Il team di studiosi ha esaminato la geometria delle faglie interessate da processi di subduzione in tutto il mondo, analizzando i gradienti di pendenza. Non la pendenza dell’immersione in sé, bensì le sue variazioni nel tempo.

“Abbiamo calcolato le pendenze della curvatura lungo le faglie principali, confrontandole con la distribuzione dei grandi terremoti avvenuti in passato”, afferma Bletery. “Abbiamo scoperto il contrario di quello che ci si aspettava. Molti terremoti si verificano su aree in cui la pendenza della faglia è più regolare o addirittura si sia in presenza di una superficie pianeggiante”.

“La faglia Cascadia, per esempio, in cui l’ultimo terremoto è avvenuto nel 1700, si trova su un’area piatta”, confermano Rempel e Thomas.

Un aspetto fondamentale è che le soglie di rottura sono più eterogenee lungo le faglie curve. Maggiore è la curvatura della faglia in subduzione, più la soglia di rottura varia lungo la zona della subduzione.

Una soglia eterogenea produce terremoti più frequenti, ma questi interessano spazi più piccoli e sono quindi di grandezza inferiore.

Al contrario, una soglia di rottura omogenea, estesa su una grande porzione della faglia, ha una maggiore possibilità di rompersi simultaneamente lungo tutta la zona e di conseguenza di generare un mega-terremoto.
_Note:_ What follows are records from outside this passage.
#[export] Instance tc_frame_equiv : Equivalence tc_frame.
Proof. unfold tc_frame. split; [by intros ?|intros ? ? H; by symmetry|intros ? ? ? H1 H2; by etrans]. Qed.

Lemma tc_frame_set c k d st : tc_frame st (set_random_count k (set_changes_topology c (set_db d st))).
Proof. done. Qed.

Lemma seqno_greater_refl n : SEQNO_GREATER_THAN n n = false.
Proof. unfold SEQNO_GREATER_THAN. rewrite !Z.gtb_ltb, !Z.ltb_irrefl. done. Qed.

Lemma wp_upd_tc_data tc t f (Q : unit -> olsr_state -> Prop) st :
  lsdb_wf (db st) -> tcs (db st) !! tc = Some t -> tc_addr (f t) = tc_addr t -> edge_tree (f t) = edge_tree t ->
  prefix_tree (f t) = prefix_tree t -> refcount (f t) = refcount t ->
  (lsdb_wf (set_tcs (<[tc := f t]> (tcs (db st))) (db st)) -> Q tt (set_db (set_tcs (<[tc := f t]> (tcs (db st))) (db st)) st)) ->
  wp (upd_tc tc f) Q st.
Proof. intros Hwf Ht H1 H2 H3 H4 HQ. eapply wp_upd_tc; [exact Ht|]. by apply HQ, tc_data_wf. Qed.

(** Changes to the data of vertices only. *)
Definition same_links (d d' : lsdb) : Prop := edges d' = edges d /\ rtps d' = rtps d /\ tc_tree d' = tc_tree d.

(** Removing the edges that the borders cover and the message revokes. *)
Lemma updated_removed now vtime tc h l borders d0 d d0' d1 d2 t X :
  same_links d0 d -> heard_edges tc (th_ansn h) l d d0' -> same_links d0' d1 -> lsdb_wf d1 ->
  edges_removed X d1 d2 -> tcs d1 !! tc = Some t ->
  (forall e, e ∈ X <-> e ∈ map fst (kt_walk (edge_tree t)) /\ covered borders (dest_of d1 e) = true /\ outdated d1 (th_ansn h) e = true) ->
  (forall t0, tcs d0 !! tc = Some t0 -> exists t', tcs d2 !! tc = Some t' /\ (tc_addr t' = tc_addr t0 /\ tc_msg_seq t' = th_seq h /\
    tc_ansn t' = th_ansn h /\ tc_msg_hops t' = th_hops h /\ ignored t' = 0 /\ err_seq_valid t' = false) /\ timers_after now vtime borders t0 t') ->
  (forall p, p <> tc -> tcs d !! p = tcs d0 !! p /\ tcs d1 !! p = tcs d0' !! p) ->
  tc_updated now vtime tc h l borders d0 d2.
Proof.
  intros (F1 & F2 & F3) Hh (G1 & G2 & G3) Hwf1 Hr Ht HX Hv Ho. destruct (edge_list _ _ _ Hwf1 Ht) as [_ Hel].
  assert (forall e y, edges d1 !! e = Some y -> e ∈ X <-> edge_tc y = tc /\ covered borders (T_dest_addr y) = true /\
    SEQNO_GREATER_THAN (th_ansn h) (edge_ansn y) = true) as HX'.
  { intros e y Hy. rewrite HX, Hel. unfold dest_of, outdated. rewrite Hy. simpl. naive_solver. }
  split.
  - apply Hr.
  - exact Hv.
  - intros b v Hb. destruct (he_new _ _ _ _ _ Hh b v Hb) as (e & x & Hx & Et & Ea). pose proof Hx as Hx1. rewrite <- G1 in Hx1.
    destruct (he_old _ _ _ _ _ Hh _ _ Hx) as [(b' & v' & _ & _ & _ & En & _)|(y & Hy & E & Hn)].
    + destruct (er_lookup _ _ _ _ _ Hr Hx1) as (x' & Hx' & E).
      { rewrite (HX' _ _ Hx1), En, seqno_greater_refl. by intros (_ & _ & ?). }
      exists e, x'. apply edge_static_fields in E as (-> & -> & _). done.
    + apply edge_static_fields in E as (E1 & E2 & _). destruct Hn; [congruence|]. exists b, v. by rewrite <- E1.
  - intros g y2 Hy2. destruct (er_edges _ _ _ Hr _ _ Hy2) as (y1 & Hy1 & E). rewrite G1 in Hy1.
    destruct (he_old _ _ _ _ _ Hh _ _ Hy1) as [(b & v & Hb & H)|(y & Hy & E' & Hn)].
    + left. exists b, v. split; [done|]. destruct y1, y2. simpl in *. injection E as. by subst.
    + right. exists y. rewrite <- F1. split; [done|]. split; [congruence|done].
  - intros g y Hy Hn. rewrite <- F1 in Hy. destruct (he_kept _ _ _ _ _ Hh _ _ Hy) as (y1 & Hy1 & Ek).
    destruct (he_old _ _ _ _ _ Hh _ _ Hy1) as [(b & v & Hb & Et & Ea & _)|(y0 & Hy0 & E & _)].
    + destruct Hn. injection Ek as E1 E2. split; [congruence|]. exists b, v. by rewrite <- E1.
    + assert (y0 = y) as -> by congruence. apply edge_static_fields in E as (E1 & E2 & E3).
      rewrite <- G1 in Hy1. rewrite <- E1, <- E2, <- E3, <- (HX' _ _ Hy1). rewrite <- not_elem_of_dom, (er_dom _ _ _ Hr), elem_of_difference.
      apply elem_of_dom_2 in Hy1. destruct (decide (g ∈ X)); tauto.
  - destruct (he_rest _ _ _ _ _ Hh) as (E1 & _ & E2 & _). rewrite (er_rtps _ _ _ Hr), (er_tc_tree _ _ _ Hr).
    split; congruence.
  - intros p Hp. destruct (Ho p Hp) as [O1 O2]. rewrite <- O1, <- lookup_fmap, (er_tcs _ _ _ Hr), lookup_fmap, O2, <- lookup_fmap, (he_tcs _ _ _ _ _ Hh), lookup_fmap. done.
Qed.
(* ===== verification/NetSpec.v ===== *)
(** * Output buffers: a queue of bytes per interface

    A buffer represents the bytes that were pushed since the last packet was sent. *)

From S2P Require Import Prelude Timer Avl IpAddr KeyTree DupSet State Packet NeighSpec LinkSpec Node NetOlsr HnaSpec.

Section net_spec.
Context {cnf : olsrd_config}.

(** The buffer is allocated, with room for all bytes that may become pending. *)
Record buf_ok (b : olsr_netbuf) (l : list Z) : Prop := {
  bo_buff : buff b = Some l;
  bo_size : Z.of_nat (length l) = bufsize b;
  bo_max : 0 <= maxsize b /\ 0 <= reserved b /\ maxsize b + reserved b + OLSR_HEADERSIZE <= bufsize b;
  bo_pending : 0 <= pending b /\ pending b + OLSR_HEADERSIZE <= bufsize b;
}.

(** The queue. *)
Definition queued (b : olsr_netbuf) : list Z :=
  match buff b with Some l => take (Z.to_nat (pending b)) (drop 4 l) | None => [] end.

Definition holds (o : out_interface) (q : list Z) : Prop := exists l, buf_ok (netbuf o) l /\ queued (netbuf o) = q.

Lemma holds_length o q : holds o q -> Z.of_nat (length q) = pending (netbuf o).
Proof.
  intros (l & [B S M P] & <-). unfold queued. rewrite B, length_take, length_drop. unfold OLSR_HEADERSIZE in *. lia.
Qed.

(** A new buffer, or one that is used again, is an empty queue. *)
Lemma add_buffer_holds fresh mtu o :
  OLSR_HEADERSIZE <= mtu -> Z.of_nat (length fresh) = mtu ->
  (forall l, buff (netbuf o) = Some l -> Z.of_nat (length l) = bufsize (netbuf o)) -> holds (set_netbuf (add_buffer fresh mtu (netbuf o)) o) [].
Proof.
  intros H1 H2 H3. unfold holds, add_buffer, queued. simpl. unfold OLSR_HEADERSIZE in *.
  destruct (Z.eqb_spec (bufsize (netbuf o)) mtu) as [E|E]; simpl; [destruct (buff (netbuf o)) as [l|]|];
    eexists; (split; [|by rewrite take_0]); split; simpl; try done; unfold OLSR_HEADERSIZE; try lia. by rewrite H3.
Qed.

(** ** Writing into the buffer *)

Lemma write_bytes_some buf pos data :
  0 <= pos -> pos + Z.of_nat (length data) <= Z.of_nat (length buf) ->
  write_bytes buf pos data = Some (take (Z.to_nat pos) buf ++ data ++ drop (Z.to_nat pos + length data) buf).
Proof.
  intros H1 H2. unfold write_bytes. destruct (Z.ltb_spec pos 0); [lia|]. destruct (Z.ltb_spec (Z.of_nat (length buf)) (pos + Z.of_nat (length data))); [lia|done].
Qed.

Lemma length_write buf pos data l : write_bytes buf pos data = Some l -> length l = length buf.
Proof.
  unfold write_bytes. destruct (_ || _) eqn:E; [done|]. intros [= <-]. bool_hyps. rewrite !length_app, length_take, length_drop. lia.
Qed.

Lemma push_queued b l data size (room : olsr_netbuf -> Z) :
  buf_ok b l -> room b + OLSR_HEADERSIZE <= bufsize b -> 0 <= size <= Z.of_nat (length data) ->
  exists r b', buffer_push (room b) data size b = Some (r, b') /\ (exists l', buf_ok b' l') /\
    r = (if pending b + size >? room b then 0 else size) /\ queued b' = queued b ++ take (Z.to_nat r) data /\
    bufsize b' = bufsize b /\ maxsize b' = maxsize b /\ reserved b' = reserved b.
Proof.
  intros [B S M P] Hr Hs. unfold buffer_push. destruct (pending b + size >? room b) eqn:E.
  { exists 0, b. rewrite take_0, app_nil_r. split; [done|]. split; [by exists l|]. done. }
  rewrite Z.gtb_ltb in E. apply Z.ltb_ge in E. destruct (Z.ltb_spec (Z.of_nat (length data)) size); [lia|].
  rewrite B. cbn [mbind option_bind]. assert (length (take (Z.to_nat size) data) = Z.to_nat size) as Hl by (rewrite length_take; lia).
  unfold OLSR_HEADERSIZE in *. rewrite write_bytes_some by (rewrite ?Hl; lia). cbn [mbind option_bind].
  eexists _, _. split; [done|]. rewrite Hl. split.
  - eexists. split; simpl; [done| |done|unfold OLSR_HEADERSIZE; lia]. rewrite !length_app, length_take, length_drop, Hl. lia.
  - split; [done|]. split; [|done]. unfold queued. simpl. rewrite B.
    rewrite drop_app_le by (rewrite length_take; lia). rewrite skipn_firstn_comm.
    replace (Z.to_nat (pending b + 4) - 4)%nat with (Z.to_nat (pending b)) by lia.
    rewrite take_app_ge by (rewrite length_take, length_drop; lia). f_equal.
    rewrite length_take, length_drop. replace (Z.to_nat (pending b + size) - _)%nat with (Z.to_nat size) by lia.
    by rewrite take_app_length' by lia.
Qed.

(** ** The packet *)

Definition packet_header (seqnum : Z) (q : list Z) : list Z := pkt_put_u16 [] (Z.of_nat (length q) + OLSR_HEADERSIZE) ++ pkt_put_u16 [] seqnum.

Lemma packet_bytes_queued seqnum o l q :
  buf_ok (netbuf o) l -> queued (netbuf o) = q ->
  exists l', packet_bytes seqnum (netbuf o) = Some l' /\ length l' = length l /\
    take (Z.to_nat (pending (netbuf o) + OLSR_HEADERSIZE)) l' = packet_header seqnum q ++ q.
Proof.
  intros Hok Hq. assert (holds o q) as Hh by by exists l. pose proof (holds_length _ _ Hh) as Hlen. destruct Hok as [B S M P].
  unfold packet_bytes, packet_header. rewrite B. cbn [mbind option_bind]. unfold OLSR_HEADERSIZE in *.
  assert (forall v, length (pkt_put_u16 [] v) = 2%nat) as H2 by done.
  rewrite write_bytes_some by (rewrite ?H2; lia). cbn [mbind option_bind]. rewrite write_bytes_some by (rewrite ?length_app, ?length_take, ?length_drop, ?H2; lia).
  cbn [mbind option_bind]. eexists. split; [done|]. rewrite !H2. split; [rewrite !length_app, !length_take, !length_drop, !length_app, !length_take, !length_drop, !H2; lia|].
  rewrite Hlen. change (Z.to_nat 0) with 0%nat. change (Z.to_nat 2) with 2%nat. rewrite take_0, app_nil_l. cbn [Nat.add].
  rewrite (drop_app_length' (take 2 l)) by (rewrite length_take; lia).
  unfold queued in Hq. rewrite B in Hq. rewrite <- Hq.
  destruct l as [|x1 [|x2 [|x3 [|x4 l]]]]; cbn [length] in S; try lia. cbn [drop app pkt_put_u16].
  replace (Z.to_nat (pending (netbuf o) + 4)) with (4 + Z.to_nat (pending (netbuf o)))%nat by lia. done.
Qed.

(** ** The operations on the node *)

Lemma wp_get_out i o (Q : out_interface -> node -> Prop) n : outs n !! i = Some o -> Q o n -> wp (get_out i) Q n.
Proof. apply (wp_gets_opt (fun n => outs n !! i)). Qed.

Lemma wp_upd_out i f o (Q : unit -> node -> Prop) n :
  outs n !! i = Some o -> Q tt (set_outs (<[i := f o]> (outs n)) n) -> wp (upd_out i f) Q n.
Proof. intros H HQ. unfold upd_out. wp_step. eapply wp_get_out; [exact H|]. by apply wp_modify. Qed.

(** The same interface, but for what is queued and the packet number. *)
Definition same_limits (o o' : out_interface) : Prop :=
  (exists b s, o' = set_olsr_seqnum s (set_netbuf b o)) /\
  maxsize (netbuf o') = maxsize (netbuf o) /\ reserved (netbuf o') = reserved (netbuf o).

#[export] Instance same_limits_preorder : PreOrder same_limits.
Proof.
  split.
  - intros o. split; [|done]. exists (netbuf o), (olsr_seqnum o). by destruct o.
  - intros o1 o2 o3 [(b & s & E) [A1 A2]] [(b' & s' & E') [B1 B2]]. split; [|split; congruence]. exists b', s'. by rewrite E', E.
Qed.

Lemma wp_outbuffer_push room i data size o q n :
  outs n !! i = Some o -> holds o q -> room (netbuf o) <= maxsize (netbuf o) + reserved (netbuf o) -> 0 <= size <= Z.of_nat (length data) ->
  wp (outbuffer_push room i data size) (fun r n' => exists o', n' = set_outs (<[i := o']> (outs n)) n /\ same_limits o o' /\
    olsr_seqnum o' = olsr_seqnum o /\ r = (if Z.of_nat (length q) + size >? room (netbuf o) then 0 else size) /\
    holds o' (q ++ take (Z.to_nat r) data)) n.
Proof.
  intros Ho Hh Hr Hs. pose proof (holds_length _ _ Hh) as Hlen. destruct Hh as (l & Hok & Hq). pose proof (bo_max _ _ Hok) as Hm.
  unfold outbuffer_push. wp_step. eapply wp_get_out; [exact Ho|].
  assert (room (netbuf o) + OLSR_HEADERSIZE <= bufsize (netbuf o)) as Hroom by lia.
  destruct (push_queued (netbuf o) l data size room Hok Hroom Hs) as (r & b' & E & (l' & Hok') & Er & Eq & Eb & Em & Ee).
  wp_step. eapply wp_gets_opt; [exact E|]. cbv beta iota. wp_step. eapply wp_upd_out; [exact Ho|]. wp_step.
  exists (set_netbuf b' o). split; [done|]. split; [split; [exists b', (olsr_seqnum o); by destruct o|by split]|]. split; [done|]. split; [by rewrite Hlen|]. exists l'. split; [done|]. simpl. by rewrite Eq, Hq.
Qed.

Lemma wp_net_output ptf_list i o q n :
  outs n !! i = Some o -> holds o q ->
  wp (net_output ptf_list i) (fun r n' =>
    if bool_decide (q = []) then r = 0 /\ n' = n
    else r = Z.of_nat (length q) + OLSR_HEADERSIZE /\ exists o', holds o' [] /\ same_limits o o' /\ olsr_seqnum o' = u16 (olsr_seqnum o + 1) /\
      n' = set_lq_tc_pending false (set_sent ((i, fold_left (fun p f => f p) ptf_list (packet_header (olsr_seqnum o) q ++ q)) :: sent n)
             (set_outs (<[i := o']> (outs n)) n))) n.
Proof.
  intros Ho Hh. pose proof (holds_length _ _ Hh) as Hlen. destruct Hh as (l & Hok & Hq). unfold net_output. wp_step. eapply wp_get_out; [exact Ho|].
  destruct (pending (netbuf o) =? 0) eqn:E.
  - apply Z.eqb_eq in E. apply wp_ret. rewrite bool_decide_eq_true_2; [done|]. destruct q; [done|]. simpl in Hlen. lia.
  - apply Z.eqb_neq in E. rewrite bool_decide_eq_false_2 by (intros ->; simpl in Hlen; lia).
    destruct (packet_bytes_queued (olsr_seqnum o) o l q Hok Hq) as (l' & El & Hl' & Hp).
    wp_step. eapply wp_gets_opt; [exact El|]. cbv zeta. wp_step. eapply wp_upd_out; [exact Ho|]. wp_steps. rewrite <- Hlen in *.
    split; [done|]. eexists. split; [|split; [|split; [|rewrite Hp; reflexivity]]]; [|split; [by do 2 eexists|by split]|done].
    destruct Hok as [B S M P]. unfold OLSR_HEADERSIZE in *. exists l'. split; [split; simpl; [done|congruence|done|unfold OLSR_HEADERSIZE; lia]|]. unfold queued. simpl. by rewrite take_0.
Qed.

(** ** The theorems *)

(** A buffer is a queue of bytes that is never written past its end: a push appends the
    data to the queue of its interface, or returns 0 and leaves the queue if the room
    that was not reserved is used up. *)
Theorem net_outbuffer_push_correct i data size o q n :
  outs n !! i = Some o -> holds o q -> 0 <= size <= Z.of_nat (length data) ->
  wp (net_outbuffer_push i data size) (fun r n' => exists o', n' = set_outs (<[i := o']> (outs n)) n /\ same_limits o o' /\
    olsr_seqnum o' = olsr_seqnum o /\ r = (if Z.of_nat (length q) + size >? maxsize (netbuf o) then 0 else size) /\
    holds o' (q ++ take (Z.to_nat r) data)) n.
Proof.
  intros Ho Hh Hs. apply (wp_outbuffer_push maxsize i data size o q n); [done..| |done]. destruct Hh as (l & [_ _ M _] & _). lia.
Qed.

(** C20: Sending empties the queue into one packet, with its length and the sequence number
    of the interface in front, which is counted up modulo 65536; an empty queue is not
    sent. *)
Theorem net_output_correct ptf_list i o q n :
  outs n !! i = Some o -> holds o q ->
  wp (net_output ptf_list i) (fun r n' =>
    if bool_decide (q = []) then r = 0 /\ n' = n
    else r = Z.of_nat (length q) + OLSR_HEADERSIZE /\ exists o', holds o' [] /\ same_limits o o' /\ olsr_seqnum o' = u16 (olsr_seqnum o + 1) /\
      n' = set_lq_tc_pending false (set_sent ((i, fold_left (fun p f => f p) ptf_list (packet_header (olsr_seqnum o) q ++ q)) :: sent n)
             (set_outs (<[i := o']> (outs n)) n))) n.
Proof. apply wp_net_output. Qed.

End net_spec.

(** ** Witnesses *)
Section net_witnesses.
#[local] Existing Instance sample_cnf.

(** An interface that sends packets of at most 12 bytes, 8 without the header. *)
Definition out_eth0 : out_interface :=
  {| out_if := eth0; int_mode := 0; int_mtu := 12; olsr_seqnum := 65535; hello_etime := 2000;
     valtimes := {| vt_hello := 134; vt_tc := 134; vt_mid := 134; vt_hna := 134 |}; fwdtimer := 0; sgw_sgw_zero_bw_timeout := 0;
     netbuf := {| buff := None; bufsize := 0; maxsize := 0; pending := 0; reserved := 0 |}; ttl_index := 0; immediate_send_tc := false |}.
Definition no1 : node := node_run (net_add_buffer (replicate 12 0) 0) (bare_node empty_state [] [out_eth0]).

Lemma no1_holds : exists o, outs no1 !! 0%nat = Some o /\ holds o [] /\ maxsize (netbuf o) = 8 /\ olsr_seqnum o = 65535.
Proof.
  eexists. split; [vm_compute; reflexivity|]. split; [|split; reflexivity].
  apply (add_buffer_holds (replicate 12 0) 12 out_eth0); [discriminate|reflexivity|discriminate].
Qed.

Lemma net_outbuffer_push_correct_witness :
  wp (net_outbuffer_push 0 [1; 2; 3; 4; 5] 5) (fun r n' => r = 5 /\ exists o, outs n' !! 0%nat = Some o /\ holds o [1; 2; 3; 4; 5]) no1.
Proof.
  destruct no1_holds as (o & Ho & Hh & Hm & _). eapply wp_mono; [refine (net_outbuffer_push_correct 0 [1; 2; 3; 4; 5] 5 o [] no1 Ho Hh _)|].
  - simpl. lia.
  - cbv beta. intros r n' (o' & -> & _ & _ & Hr & Hq). rewrite Hm in Hr. cbn in Hr. subst r. split; [reflexivity|]. exists o'. split; [|exact Hq].
    cbn [outs set_outs]. apply list_lookup_insert_eq. eapply lookup_lt_Some. exact Ho.
Defined.

Definition no2 : node := node_run (net_outbuffer_push 0 [1; 2; 3; 4; 5] 5) no1.

Lemma no2_holds : exists o, outs no2 !! 0%nat = Some o /\ holds o [1; 2; 3; 4; 5] /\ olsr_seqnum o = 65535.
Proof.
  apply (node_run_ok _ (fun n' => exists o, outs n' !! 0%nat = Some o /\ holds o [1; 2; 3; 4; 5] /\ olsr_seqnum o = 65535)).
  destruct no1_holds as (o & Ho & Hh & Hm & Hn).
  eapply wp_mono; [refine (wp_outbuffer_push maxsize 0 [1; 2; 3; 4; 5] 5 o [] no1 Ho Hh _ _)|]; [destruct Hh as (l & [_ _ M _] & _); lia|simpl; lia|].
  cbv beta. intros r n' (o' & -> & _ & Hs & Hr & Hq). rewrite Hm in Hr. cbn in Hr. subst r. exists o'. split; [|split; [exact Hq|congruence]].
  cbn [outs set_outs]. apply list_lookup_insert_eq. eapply lookup_lt_Some. exact Ho.
Qed.

(** A function that is applied to all packets adds a byte; the number starts over. *)
Lemma net_output_correct_witness :
  wp (net_output [fun p => p ++ [77]] 0) (fun r n' => r = 9 /\ sent n' = [(0%nat, [0; 9; 255; 255; 1; 2; 3; 4; 5; 77])]) no2.
Proof.
  destruct no2_holds as (o & Ho & Hh & Hn). eapply wp_mono; [refine (net_output_correct [fun p => p ++ [77]] 0 o [1; 2; 3; 4; 5] no2 Ho Hh)|].
  cbv beta. intros r n' H. rewrite bool_decide_eq_false_2 in H by discriminate. destruct H as (Hr & o' & _ & _ & _ & ->). split; [exact Hr|].
  cbn [sent set_lq_tc_pending set_sent]. rewrite Hn. vm_compute. reflexivity.
Defined.

End net_witnesses.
“La scoperta, comunque, non ha niente a che vedere con la capacità di prevedere un evento sismico”, precisa la Thomas.

“Invece, i nostri risultati bocciano l’idea che, trovandosi in un luogo dove non esistono prove di un violento sisma accaduto in passato e il luogo sia posto al di sopra di una faglia curva, quel luogo sia sicuro e lì un grande terremoto non sia possibile”, dice Rempel.

“Il prossimo stadio da affrontare, nella ricerca, è il motivo per cui una faglia piana sia più soggetta a un grande terremoto rispetto ad una faglia curva”, dichiara la Thomas. “Soltanto la ricerca potrà portarci a migliorare la carta del rischio sismico in tutto il mondo”.